* **TASK**
What is needed here is an exact repetition of the records below, beginning at the line that has "try apply Nat.ltb_lt in H1;" and stopping after the line that has "Proof. destruct a, b;".

::::

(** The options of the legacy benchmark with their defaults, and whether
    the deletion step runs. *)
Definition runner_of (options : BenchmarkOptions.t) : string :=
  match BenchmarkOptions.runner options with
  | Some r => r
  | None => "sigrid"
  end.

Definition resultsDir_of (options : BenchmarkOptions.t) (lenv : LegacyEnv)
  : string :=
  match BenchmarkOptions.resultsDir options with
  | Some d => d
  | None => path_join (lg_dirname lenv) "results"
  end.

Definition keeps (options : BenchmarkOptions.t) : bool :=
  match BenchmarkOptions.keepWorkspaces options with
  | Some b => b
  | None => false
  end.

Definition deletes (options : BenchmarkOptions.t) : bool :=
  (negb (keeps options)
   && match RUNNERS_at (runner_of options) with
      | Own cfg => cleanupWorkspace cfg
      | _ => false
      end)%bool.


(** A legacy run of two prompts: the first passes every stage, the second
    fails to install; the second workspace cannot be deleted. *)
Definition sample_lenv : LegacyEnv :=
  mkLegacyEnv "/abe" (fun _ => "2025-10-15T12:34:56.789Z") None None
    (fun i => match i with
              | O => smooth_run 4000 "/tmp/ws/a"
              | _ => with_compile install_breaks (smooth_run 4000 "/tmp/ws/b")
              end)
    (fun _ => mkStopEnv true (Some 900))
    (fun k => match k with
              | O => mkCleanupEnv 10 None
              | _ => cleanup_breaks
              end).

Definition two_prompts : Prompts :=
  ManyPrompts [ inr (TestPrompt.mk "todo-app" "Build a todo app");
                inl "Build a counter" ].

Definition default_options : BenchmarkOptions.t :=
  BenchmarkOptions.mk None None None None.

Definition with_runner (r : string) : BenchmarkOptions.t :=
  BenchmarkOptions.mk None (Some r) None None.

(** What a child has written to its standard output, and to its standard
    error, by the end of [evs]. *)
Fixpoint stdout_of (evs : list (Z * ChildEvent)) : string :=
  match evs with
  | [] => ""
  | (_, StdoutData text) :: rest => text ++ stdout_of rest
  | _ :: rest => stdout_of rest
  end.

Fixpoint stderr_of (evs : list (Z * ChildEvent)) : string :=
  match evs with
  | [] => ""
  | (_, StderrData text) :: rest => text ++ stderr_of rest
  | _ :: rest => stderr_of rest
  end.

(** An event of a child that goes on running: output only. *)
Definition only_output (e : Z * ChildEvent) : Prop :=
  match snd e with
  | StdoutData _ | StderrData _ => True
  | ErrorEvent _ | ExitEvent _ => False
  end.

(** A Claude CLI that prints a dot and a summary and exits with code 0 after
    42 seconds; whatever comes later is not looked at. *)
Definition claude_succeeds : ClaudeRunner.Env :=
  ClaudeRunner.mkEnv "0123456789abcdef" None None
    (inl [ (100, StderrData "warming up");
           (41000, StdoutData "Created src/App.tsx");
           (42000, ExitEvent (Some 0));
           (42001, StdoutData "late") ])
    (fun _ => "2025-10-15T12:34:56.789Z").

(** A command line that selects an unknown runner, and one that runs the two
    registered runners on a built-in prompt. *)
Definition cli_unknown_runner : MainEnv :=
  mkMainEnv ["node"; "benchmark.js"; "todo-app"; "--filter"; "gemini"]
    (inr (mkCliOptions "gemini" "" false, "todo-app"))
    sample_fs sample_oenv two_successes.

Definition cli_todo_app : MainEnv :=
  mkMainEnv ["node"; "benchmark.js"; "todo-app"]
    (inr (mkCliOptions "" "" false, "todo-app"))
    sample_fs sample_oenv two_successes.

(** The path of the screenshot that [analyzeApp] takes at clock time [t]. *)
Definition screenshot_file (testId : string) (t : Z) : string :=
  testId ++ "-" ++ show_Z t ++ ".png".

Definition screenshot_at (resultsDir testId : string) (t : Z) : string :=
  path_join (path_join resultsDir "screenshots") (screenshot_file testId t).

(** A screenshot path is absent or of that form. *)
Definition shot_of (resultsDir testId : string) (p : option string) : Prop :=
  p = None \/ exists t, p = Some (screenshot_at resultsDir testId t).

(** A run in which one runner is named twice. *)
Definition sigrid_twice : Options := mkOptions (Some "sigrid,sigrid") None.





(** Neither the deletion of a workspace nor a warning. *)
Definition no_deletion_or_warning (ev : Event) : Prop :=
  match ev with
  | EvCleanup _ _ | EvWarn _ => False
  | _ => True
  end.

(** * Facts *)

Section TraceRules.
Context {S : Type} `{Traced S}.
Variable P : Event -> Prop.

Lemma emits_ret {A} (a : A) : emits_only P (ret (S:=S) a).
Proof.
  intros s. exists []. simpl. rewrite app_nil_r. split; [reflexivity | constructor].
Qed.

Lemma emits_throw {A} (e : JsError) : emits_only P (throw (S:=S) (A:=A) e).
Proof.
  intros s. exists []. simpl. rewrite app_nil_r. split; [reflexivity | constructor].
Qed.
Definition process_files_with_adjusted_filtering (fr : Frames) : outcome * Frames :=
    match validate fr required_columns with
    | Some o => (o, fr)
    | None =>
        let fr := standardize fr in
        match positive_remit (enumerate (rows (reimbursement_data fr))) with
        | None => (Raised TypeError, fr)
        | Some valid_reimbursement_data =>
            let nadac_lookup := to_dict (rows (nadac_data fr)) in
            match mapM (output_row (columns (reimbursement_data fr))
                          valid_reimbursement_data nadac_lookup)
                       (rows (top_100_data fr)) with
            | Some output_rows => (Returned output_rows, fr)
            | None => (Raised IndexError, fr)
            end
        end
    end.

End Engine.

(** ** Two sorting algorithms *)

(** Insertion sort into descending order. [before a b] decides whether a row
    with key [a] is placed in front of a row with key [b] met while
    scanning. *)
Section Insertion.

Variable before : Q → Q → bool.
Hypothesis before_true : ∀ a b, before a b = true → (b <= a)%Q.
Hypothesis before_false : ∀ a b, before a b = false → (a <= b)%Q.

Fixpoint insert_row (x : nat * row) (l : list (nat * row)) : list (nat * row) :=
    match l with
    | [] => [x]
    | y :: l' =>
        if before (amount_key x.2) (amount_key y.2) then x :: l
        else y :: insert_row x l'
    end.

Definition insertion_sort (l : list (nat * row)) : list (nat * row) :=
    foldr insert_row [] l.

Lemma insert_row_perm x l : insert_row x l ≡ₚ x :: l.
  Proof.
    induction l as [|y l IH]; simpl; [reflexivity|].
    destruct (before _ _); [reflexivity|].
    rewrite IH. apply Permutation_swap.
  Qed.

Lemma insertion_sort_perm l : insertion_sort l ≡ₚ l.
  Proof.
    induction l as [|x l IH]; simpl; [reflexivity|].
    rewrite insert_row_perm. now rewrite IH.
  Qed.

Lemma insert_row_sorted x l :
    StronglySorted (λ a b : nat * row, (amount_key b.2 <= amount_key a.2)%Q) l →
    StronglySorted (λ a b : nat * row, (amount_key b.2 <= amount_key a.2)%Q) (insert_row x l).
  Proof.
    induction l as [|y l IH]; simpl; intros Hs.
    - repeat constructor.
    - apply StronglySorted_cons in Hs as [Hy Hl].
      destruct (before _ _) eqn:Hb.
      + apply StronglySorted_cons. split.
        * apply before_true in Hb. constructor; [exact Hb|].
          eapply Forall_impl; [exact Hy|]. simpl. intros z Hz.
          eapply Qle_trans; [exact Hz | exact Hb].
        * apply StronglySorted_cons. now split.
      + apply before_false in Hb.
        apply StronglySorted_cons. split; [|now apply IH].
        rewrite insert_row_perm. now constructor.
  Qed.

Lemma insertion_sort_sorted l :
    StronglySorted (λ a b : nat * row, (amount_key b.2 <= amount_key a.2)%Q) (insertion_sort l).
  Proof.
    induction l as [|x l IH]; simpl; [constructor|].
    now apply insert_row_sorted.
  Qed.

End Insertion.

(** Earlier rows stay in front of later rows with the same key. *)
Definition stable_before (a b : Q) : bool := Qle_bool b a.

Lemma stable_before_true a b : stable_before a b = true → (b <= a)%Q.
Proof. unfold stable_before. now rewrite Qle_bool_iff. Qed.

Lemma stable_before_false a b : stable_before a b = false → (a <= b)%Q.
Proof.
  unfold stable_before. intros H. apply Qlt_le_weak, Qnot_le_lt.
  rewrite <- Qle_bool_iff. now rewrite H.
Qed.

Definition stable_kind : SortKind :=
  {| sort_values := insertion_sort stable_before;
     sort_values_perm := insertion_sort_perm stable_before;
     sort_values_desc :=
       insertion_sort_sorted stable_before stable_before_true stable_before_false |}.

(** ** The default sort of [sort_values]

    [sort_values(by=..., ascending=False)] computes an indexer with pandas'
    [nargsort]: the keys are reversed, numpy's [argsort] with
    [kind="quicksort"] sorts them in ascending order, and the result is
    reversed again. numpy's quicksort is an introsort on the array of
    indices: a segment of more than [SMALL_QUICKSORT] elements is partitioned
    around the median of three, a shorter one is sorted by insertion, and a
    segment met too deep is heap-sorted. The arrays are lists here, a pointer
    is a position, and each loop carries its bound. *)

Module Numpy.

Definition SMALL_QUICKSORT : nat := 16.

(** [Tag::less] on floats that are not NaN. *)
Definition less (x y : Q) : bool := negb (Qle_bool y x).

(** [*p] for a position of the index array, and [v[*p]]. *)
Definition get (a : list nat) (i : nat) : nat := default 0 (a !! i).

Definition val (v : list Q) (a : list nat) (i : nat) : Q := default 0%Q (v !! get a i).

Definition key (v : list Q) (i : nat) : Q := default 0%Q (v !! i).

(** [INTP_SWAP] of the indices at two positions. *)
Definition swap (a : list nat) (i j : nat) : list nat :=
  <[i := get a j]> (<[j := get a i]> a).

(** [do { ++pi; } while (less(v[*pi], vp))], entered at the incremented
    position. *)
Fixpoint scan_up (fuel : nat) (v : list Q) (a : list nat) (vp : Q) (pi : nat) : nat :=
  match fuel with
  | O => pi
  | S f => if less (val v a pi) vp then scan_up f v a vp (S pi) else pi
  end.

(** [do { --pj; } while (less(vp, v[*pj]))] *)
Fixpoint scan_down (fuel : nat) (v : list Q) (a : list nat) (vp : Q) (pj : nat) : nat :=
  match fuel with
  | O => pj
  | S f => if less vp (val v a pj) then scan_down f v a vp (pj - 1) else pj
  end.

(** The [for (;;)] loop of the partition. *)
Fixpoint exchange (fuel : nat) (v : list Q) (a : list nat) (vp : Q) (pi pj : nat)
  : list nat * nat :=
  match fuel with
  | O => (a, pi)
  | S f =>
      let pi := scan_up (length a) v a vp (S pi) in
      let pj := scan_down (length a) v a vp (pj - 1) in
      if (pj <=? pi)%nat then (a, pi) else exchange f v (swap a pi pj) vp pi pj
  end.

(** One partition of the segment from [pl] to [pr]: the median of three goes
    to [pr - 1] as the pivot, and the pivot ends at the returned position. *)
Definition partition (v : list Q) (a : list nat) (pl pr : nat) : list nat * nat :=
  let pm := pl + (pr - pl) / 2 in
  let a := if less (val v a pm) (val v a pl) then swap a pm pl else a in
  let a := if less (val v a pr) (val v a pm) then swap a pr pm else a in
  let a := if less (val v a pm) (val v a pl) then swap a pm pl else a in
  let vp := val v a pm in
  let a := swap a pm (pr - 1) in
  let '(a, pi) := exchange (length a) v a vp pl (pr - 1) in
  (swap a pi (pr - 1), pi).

::::

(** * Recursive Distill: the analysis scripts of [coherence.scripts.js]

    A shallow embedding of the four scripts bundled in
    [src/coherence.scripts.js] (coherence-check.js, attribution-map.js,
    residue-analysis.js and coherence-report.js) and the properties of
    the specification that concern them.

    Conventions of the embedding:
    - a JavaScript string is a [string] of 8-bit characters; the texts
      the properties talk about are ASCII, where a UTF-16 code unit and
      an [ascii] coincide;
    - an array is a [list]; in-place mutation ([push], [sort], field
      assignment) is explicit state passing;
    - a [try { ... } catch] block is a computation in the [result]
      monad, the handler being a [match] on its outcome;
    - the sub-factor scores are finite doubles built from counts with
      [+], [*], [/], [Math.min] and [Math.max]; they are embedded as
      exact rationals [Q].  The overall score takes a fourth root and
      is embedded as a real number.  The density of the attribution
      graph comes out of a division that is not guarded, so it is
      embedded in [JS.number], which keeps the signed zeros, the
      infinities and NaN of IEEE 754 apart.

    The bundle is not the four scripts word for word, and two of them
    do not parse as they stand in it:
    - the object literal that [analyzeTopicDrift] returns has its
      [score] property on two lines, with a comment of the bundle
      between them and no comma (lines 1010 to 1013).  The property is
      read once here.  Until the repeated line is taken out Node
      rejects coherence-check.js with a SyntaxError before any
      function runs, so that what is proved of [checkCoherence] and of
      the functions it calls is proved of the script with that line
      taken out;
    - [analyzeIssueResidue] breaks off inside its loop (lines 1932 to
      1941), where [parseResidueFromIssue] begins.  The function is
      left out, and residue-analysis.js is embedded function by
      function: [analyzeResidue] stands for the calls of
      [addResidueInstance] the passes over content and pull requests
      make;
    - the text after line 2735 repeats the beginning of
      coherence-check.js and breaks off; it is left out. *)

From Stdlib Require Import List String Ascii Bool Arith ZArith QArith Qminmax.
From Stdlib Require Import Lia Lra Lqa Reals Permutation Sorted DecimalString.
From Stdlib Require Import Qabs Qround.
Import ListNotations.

::::

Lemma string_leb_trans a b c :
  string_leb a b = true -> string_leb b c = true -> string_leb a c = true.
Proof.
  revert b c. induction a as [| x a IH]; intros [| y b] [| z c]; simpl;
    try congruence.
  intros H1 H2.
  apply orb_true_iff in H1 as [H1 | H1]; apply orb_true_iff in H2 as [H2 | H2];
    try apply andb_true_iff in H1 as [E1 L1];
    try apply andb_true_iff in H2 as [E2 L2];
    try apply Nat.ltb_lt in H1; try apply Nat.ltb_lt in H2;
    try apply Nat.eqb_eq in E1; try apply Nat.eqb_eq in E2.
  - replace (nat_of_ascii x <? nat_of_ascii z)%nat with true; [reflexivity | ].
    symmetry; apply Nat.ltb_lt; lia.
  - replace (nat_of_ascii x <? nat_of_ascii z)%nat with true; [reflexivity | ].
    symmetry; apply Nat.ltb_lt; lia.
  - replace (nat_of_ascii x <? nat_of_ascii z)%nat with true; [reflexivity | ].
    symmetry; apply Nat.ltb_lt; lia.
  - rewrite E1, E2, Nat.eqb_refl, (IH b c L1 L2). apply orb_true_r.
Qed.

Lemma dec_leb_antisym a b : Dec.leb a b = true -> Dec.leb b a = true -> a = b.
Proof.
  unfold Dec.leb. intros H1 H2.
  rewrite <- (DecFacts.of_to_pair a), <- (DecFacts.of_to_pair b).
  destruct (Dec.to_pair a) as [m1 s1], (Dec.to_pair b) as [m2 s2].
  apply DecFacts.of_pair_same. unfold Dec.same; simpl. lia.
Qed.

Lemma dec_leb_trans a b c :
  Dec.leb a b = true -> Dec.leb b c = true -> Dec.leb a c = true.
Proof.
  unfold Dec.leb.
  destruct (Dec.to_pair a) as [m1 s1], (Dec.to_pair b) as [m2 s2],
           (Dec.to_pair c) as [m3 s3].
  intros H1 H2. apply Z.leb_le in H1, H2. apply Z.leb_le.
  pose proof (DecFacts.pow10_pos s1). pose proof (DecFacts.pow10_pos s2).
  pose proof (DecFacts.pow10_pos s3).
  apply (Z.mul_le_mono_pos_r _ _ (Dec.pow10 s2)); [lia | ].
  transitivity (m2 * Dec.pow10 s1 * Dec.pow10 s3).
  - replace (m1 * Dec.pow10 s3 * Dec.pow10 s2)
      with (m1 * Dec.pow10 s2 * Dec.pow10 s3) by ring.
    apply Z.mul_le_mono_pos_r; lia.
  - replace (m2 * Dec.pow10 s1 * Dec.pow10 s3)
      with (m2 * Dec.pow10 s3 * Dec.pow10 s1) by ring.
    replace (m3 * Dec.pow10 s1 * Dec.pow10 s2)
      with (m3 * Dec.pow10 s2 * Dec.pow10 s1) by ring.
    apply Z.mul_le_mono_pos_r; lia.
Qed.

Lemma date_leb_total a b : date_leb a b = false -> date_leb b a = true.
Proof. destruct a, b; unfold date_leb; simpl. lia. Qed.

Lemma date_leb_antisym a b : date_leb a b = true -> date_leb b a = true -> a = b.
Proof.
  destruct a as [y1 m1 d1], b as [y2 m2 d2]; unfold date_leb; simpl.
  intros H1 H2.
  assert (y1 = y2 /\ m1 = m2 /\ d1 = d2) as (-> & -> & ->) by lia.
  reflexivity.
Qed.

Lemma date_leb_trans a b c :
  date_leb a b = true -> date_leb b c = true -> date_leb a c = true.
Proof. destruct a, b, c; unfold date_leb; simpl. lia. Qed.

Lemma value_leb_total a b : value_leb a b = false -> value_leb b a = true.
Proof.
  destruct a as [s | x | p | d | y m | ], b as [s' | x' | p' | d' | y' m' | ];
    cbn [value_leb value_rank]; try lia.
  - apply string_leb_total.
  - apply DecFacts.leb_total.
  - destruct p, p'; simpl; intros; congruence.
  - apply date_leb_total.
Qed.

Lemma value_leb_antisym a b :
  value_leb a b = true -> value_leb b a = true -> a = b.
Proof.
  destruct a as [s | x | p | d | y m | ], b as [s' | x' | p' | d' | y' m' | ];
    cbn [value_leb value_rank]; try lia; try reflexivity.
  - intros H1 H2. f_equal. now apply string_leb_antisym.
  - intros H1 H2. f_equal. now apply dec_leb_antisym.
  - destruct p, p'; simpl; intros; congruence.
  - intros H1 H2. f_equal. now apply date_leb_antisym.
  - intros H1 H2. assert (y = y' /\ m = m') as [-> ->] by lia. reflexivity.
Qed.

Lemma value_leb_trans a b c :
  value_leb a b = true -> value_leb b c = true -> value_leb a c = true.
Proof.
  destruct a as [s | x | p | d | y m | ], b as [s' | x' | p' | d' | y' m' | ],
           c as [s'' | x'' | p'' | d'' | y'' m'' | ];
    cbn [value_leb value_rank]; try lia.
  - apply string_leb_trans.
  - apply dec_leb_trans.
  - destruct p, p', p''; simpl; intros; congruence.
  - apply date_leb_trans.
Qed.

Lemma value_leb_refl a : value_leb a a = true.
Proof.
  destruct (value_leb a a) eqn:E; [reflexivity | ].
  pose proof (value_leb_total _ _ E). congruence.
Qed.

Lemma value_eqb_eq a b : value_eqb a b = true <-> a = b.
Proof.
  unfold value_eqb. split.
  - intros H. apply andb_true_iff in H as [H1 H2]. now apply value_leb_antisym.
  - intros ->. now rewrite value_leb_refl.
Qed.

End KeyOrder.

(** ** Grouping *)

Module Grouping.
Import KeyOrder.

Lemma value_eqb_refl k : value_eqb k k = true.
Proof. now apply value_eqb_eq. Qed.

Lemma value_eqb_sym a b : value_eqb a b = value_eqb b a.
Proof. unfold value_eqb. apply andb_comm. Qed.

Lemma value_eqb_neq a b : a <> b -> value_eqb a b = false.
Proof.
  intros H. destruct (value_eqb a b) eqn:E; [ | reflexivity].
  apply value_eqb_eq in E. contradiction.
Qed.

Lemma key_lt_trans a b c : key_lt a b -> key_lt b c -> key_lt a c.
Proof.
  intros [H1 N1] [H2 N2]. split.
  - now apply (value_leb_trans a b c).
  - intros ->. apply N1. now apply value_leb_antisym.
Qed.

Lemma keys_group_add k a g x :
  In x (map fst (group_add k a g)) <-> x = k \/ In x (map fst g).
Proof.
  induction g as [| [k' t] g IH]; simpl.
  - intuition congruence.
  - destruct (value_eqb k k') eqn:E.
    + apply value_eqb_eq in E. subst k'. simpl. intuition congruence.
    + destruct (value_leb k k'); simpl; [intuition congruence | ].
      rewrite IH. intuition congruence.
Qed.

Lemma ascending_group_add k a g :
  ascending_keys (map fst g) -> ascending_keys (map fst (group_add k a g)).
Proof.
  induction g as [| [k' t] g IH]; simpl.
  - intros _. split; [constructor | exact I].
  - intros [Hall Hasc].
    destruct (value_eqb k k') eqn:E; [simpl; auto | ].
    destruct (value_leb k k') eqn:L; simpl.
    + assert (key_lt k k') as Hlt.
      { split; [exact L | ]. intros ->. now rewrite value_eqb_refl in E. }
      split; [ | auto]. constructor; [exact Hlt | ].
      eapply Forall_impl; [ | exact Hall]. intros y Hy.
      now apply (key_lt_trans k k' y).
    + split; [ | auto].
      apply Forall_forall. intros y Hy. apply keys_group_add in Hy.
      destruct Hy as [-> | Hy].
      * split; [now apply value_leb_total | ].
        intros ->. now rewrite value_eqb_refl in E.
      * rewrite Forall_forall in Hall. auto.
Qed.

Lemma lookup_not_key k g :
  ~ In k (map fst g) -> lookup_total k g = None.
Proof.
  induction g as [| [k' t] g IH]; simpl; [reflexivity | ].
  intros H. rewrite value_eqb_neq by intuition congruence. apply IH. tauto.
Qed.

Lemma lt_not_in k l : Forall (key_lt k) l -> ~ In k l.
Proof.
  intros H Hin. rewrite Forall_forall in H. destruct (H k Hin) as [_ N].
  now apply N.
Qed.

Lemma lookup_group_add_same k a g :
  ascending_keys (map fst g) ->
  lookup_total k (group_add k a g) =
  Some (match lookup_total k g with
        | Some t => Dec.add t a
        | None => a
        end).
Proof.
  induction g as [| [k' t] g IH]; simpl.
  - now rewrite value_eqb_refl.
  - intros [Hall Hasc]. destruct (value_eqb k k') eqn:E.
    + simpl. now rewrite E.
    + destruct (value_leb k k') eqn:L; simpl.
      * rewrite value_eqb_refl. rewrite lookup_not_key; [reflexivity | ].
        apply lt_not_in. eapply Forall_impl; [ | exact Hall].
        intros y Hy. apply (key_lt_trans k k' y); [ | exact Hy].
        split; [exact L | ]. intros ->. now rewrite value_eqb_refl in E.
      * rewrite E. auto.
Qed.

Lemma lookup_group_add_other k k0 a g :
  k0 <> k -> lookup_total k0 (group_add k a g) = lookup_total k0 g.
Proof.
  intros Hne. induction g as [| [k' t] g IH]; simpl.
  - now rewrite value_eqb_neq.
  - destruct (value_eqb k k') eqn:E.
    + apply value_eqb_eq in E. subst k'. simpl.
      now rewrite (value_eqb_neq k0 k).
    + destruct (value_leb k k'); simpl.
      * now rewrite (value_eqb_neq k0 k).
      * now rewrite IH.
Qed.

::::

* **WRITTEN REPLY**
    try apply Nat.ltb_lt in H1; try apply Nat.ltb_lt in H2;
    try apply Nat.eqb_eq in E1; try apply Nat.eqb_eq in E2.
  - replace (nat_of_ascii x <? nat_of_ascii z)%nat with true; [reflexivity | ].
    symmetry; apply Nat.ltb_lt; lia.
  - replace (nat_of_ascii x <? nat_of_ascii z)%nat with true; [reflexivity | ].
    symmetry; apply Nat.ltb_lt; lia.
  - replace (nat_of_ascii x <? nat_of_ascii z)%nat with true; [reflexivity | ].
    symmetry; apply Nat.ltb_lt; lia.
  - rewrite E1, E2, Nat.eqb_refl, (IH b c L1 L2). apply orb_true_r.
Qed.

Lemma dec_leb_antisym a b : Dec.leb a b = true -> Dec.leb b a = true -> a = b.
Proof.
  unfold Dec.leb. intros H1 H2.
  rewrite <- (DecFacts.of_to_pair a), <- (DecFacts.of_to_pair b).
  destruct (Dec.to_pair a) as [m1 s1], (Dec.to_pair b) as [m2 s2].
  apply DecFacts.of_pair_same. unfold Dec.same; simpl. lia.
Qed.

Lemma dec_leb_trans a b c :
  Dec.leb a b = true -> Dec.leb b c = true -> Dec.leb a c = true.
Proof.
  unfold Dec.leb.
  destruct (Dec.to_pair a) as [m1 s1], (Dec.to_pair b) as [m2 s2],
           (Dec.to_pair c) as [m3 s3].
  intros H1 H2. apply Z.leb_le in H1, H2. apply Z.leb_le.
  pose proof (DecFacts.pow10_pos s1). pose proof (DecFacts.pow10_pos s2).
  pose proof (DecFacts.pow10_pos s3).
  apply (Z.mul_le_mono_pos_r _ _ (Dec.pow10 s2)); [lia | ].
  transitivity (m2 * Dec.pow10 s1 * Dec.pow10 s3).
  - replace (m1 * Dec.pow10 s3 * Dec.pow10 s2)
      with (m1 * Dec.pow10 s2 * Dec.pow10 s3) by ring.
    apply Z.mul_le_mono_pos_r; lia.
  - replace (m2 * Dec.pow10 s1 * Dec.pow10 s3)
      with (m2 * Dec.pow10 s3 * Dec.pow10 s1) by ring.
    replace (m3 * Dec.pow10 s1 * Dec.pow10 s2)
      with (m3 * Dec.pow10 s2 * Dec.pow10 s1) by ring.
    apply Z.mul_le_mono_pos_r; lia.
Qed.

Lemma date_leb_total a b : date_leb a b = false -> date_leb b a = true.
Proof. destruct a, b; unfold date_leb; simpl. lia. Qed.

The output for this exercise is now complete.